ABOUT THIS EXERCISE>
Scan the records below and copy every line that contains the string "BadValue".
━━━ INFORMATION GIVEN
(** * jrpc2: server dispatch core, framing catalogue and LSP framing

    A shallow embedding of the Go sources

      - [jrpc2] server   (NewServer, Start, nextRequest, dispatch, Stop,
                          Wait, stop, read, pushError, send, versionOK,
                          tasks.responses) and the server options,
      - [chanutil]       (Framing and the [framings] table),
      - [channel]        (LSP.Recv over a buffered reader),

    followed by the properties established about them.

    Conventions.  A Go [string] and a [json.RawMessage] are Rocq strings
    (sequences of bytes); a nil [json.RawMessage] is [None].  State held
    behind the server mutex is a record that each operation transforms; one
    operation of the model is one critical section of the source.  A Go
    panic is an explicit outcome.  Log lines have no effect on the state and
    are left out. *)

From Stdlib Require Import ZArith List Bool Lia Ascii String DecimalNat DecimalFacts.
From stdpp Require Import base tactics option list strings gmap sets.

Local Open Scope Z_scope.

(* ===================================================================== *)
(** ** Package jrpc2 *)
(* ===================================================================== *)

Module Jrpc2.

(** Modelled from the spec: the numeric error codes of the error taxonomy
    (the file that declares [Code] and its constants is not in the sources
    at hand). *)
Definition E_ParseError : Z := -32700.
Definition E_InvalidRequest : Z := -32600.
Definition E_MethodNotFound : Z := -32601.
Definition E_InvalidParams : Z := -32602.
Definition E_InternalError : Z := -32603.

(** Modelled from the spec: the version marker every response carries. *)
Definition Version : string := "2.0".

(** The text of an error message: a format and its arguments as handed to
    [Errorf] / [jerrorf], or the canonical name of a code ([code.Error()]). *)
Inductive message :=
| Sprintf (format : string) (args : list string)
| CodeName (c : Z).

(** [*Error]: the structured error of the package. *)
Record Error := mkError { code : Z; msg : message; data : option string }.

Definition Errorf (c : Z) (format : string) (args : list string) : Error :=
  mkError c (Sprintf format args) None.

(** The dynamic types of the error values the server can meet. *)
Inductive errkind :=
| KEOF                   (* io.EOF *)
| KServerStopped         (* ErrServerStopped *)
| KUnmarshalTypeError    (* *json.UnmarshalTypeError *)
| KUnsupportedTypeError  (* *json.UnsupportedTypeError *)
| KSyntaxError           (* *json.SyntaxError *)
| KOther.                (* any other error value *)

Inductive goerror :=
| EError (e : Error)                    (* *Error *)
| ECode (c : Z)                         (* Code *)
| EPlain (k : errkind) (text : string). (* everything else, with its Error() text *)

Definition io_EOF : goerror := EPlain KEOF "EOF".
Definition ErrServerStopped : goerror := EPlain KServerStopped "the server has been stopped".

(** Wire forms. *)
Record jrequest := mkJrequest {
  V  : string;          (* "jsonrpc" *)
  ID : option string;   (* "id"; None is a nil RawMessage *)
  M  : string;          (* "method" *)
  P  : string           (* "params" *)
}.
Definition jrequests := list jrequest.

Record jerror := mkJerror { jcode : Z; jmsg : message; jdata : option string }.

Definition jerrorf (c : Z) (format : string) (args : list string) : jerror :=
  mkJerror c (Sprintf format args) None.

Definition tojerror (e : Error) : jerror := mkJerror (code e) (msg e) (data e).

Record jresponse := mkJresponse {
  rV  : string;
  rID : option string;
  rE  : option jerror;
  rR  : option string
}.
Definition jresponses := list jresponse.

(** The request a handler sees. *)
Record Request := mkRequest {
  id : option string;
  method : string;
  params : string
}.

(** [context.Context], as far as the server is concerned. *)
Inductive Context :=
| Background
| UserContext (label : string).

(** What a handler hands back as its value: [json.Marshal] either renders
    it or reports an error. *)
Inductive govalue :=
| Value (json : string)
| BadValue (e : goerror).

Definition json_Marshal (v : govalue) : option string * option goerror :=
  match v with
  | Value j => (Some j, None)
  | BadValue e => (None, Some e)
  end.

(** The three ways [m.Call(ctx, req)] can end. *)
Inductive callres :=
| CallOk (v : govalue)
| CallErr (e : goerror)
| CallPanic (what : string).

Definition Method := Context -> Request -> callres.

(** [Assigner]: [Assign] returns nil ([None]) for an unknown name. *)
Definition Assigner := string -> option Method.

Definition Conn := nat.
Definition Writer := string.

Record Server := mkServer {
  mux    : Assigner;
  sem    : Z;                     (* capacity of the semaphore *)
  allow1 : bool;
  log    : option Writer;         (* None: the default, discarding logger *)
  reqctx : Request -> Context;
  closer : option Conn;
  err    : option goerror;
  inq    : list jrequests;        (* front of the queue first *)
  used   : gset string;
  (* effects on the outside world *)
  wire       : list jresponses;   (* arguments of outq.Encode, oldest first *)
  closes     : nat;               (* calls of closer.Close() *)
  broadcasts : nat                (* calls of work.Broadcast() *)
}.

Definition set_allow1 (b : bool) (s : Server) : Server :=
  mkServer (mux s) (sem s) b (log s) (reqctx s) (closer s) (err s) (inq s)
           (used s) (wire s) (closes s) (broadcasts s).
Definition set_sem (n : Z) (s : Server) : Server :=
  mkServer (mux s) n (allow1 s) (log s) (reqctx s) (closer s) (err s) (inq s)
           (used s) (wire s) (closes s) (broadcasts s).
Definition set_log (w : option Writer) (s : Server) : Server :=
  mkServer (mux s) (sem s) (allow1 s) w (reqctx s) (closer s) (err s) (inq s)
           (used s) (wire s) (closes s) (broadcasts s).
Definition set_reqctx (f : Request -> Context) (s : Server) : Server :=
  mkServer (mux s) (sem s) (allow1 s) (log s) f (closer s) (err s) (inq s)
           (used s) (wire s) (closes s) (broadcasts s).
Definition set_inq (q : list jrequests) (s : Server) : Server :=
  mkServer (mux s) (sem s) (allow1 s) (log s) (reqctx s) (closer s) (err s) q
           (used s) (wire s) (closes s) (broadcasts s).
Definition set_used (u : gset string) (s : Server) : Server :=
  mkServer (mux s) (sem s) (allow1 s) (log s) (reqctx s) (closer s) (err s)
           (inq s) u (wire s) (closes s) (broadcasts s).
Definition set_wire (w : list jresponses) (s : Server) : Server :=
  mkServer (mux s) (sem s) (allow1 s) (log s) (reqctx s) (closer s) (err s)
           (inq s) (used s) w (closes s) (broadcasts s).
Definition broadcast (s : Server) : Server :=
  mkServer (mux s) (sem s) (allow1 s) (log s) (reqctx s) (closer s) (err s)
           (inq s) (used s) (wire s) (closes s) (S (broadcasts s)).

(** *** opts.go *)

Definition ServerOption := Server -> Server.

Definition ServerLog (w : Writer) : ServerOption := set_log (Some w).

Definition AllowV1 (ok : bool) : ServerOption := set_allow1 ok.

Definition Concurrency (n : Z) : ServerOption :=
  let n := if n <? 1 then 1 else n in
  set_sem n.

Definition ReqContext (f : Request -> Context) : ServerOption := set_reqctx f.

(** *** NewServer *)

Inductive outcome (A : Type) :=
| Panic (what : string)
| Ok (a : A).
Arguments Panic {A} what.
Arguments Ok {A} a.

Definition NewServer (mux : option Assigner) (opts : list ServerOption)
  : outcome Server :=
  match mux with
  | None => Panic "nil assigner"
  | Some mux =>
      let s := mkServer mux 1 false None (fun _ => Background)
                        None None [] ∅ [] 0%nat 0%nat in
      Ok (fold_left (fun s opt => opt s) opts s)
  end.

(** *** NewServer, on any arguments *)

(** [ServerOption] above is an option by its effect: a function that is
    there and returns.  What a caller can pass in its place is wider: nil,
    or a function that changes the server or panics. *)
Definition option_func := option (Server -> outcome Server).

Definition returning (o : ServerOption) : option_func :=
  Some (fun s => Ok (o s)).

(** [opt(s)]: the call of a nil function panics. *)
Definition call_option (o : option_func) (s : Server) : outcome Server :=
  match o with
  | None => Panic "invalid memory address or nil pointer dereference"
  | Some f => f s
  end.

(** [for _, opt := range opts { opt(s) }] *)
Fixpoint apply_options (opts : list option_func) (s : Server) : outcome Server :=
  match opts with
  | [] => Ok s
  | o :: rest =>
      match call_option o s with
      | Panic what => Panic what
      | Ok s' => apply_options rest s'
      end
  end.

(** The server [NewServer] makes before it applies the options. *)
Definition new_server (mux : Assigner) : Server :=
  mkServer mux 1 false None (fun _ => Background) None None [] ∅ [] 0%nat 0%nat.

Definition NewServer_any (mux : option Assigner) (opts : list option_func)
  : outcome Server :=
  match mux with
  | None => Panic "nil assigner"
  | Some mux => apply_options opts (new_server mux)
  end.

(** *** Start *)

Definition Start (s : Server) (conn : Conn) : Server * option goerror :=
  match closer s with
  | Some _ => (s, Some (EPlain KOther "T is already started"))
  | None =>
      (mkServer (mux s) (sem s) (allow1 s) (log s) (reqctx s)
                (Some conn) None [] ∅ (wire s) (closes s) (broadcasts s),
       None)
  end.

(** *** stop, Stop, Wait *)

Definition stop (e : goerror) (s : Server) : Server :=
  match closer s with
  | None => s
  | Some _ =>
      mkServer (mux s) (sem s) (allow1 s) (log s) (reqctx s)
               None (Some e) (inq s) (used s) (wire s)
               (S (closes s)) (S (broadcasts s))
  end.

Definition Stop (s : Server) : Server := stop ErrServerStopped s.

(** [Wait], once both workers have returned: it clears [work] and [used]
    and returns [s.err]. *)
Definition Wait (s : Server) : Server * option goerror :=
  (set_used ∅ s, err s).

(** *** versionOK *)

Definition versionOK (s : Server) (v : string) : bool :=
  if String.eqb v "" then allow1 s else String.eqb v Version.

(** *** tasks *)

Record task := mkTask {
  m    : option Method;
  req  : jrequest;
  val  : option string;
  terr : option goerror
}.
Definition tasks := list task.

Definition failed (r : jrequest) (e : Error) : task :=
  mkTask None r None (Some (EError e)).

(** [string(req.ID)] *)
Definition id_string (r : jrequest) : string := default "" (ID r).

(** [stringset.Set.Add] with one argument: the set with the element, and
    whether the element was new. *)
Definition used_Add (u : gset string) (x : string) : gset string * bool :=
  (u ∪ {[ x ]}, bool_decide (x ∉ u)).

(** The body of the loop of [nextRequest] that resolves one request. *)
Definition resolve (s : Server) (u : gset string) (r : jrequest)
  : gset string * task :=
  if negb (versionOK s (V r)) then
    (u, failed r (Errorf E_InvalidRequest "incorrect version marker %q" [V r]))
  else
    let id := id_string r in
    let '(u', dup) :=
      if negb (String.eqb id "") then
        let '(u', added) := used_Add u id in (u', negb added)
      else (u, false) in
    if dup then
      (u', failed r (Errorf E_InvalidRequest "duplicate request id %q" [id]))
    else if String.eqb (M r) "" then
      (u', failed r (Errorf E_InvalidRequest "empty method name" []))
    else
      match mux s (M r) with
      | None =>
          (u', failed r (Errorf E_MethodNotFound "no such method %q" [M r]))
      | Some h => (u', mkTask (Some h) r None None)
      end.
━━━━━━
YOUR RESPONSE>
| BadValue (e : goerror).
  | BadValue e => (None, Some e)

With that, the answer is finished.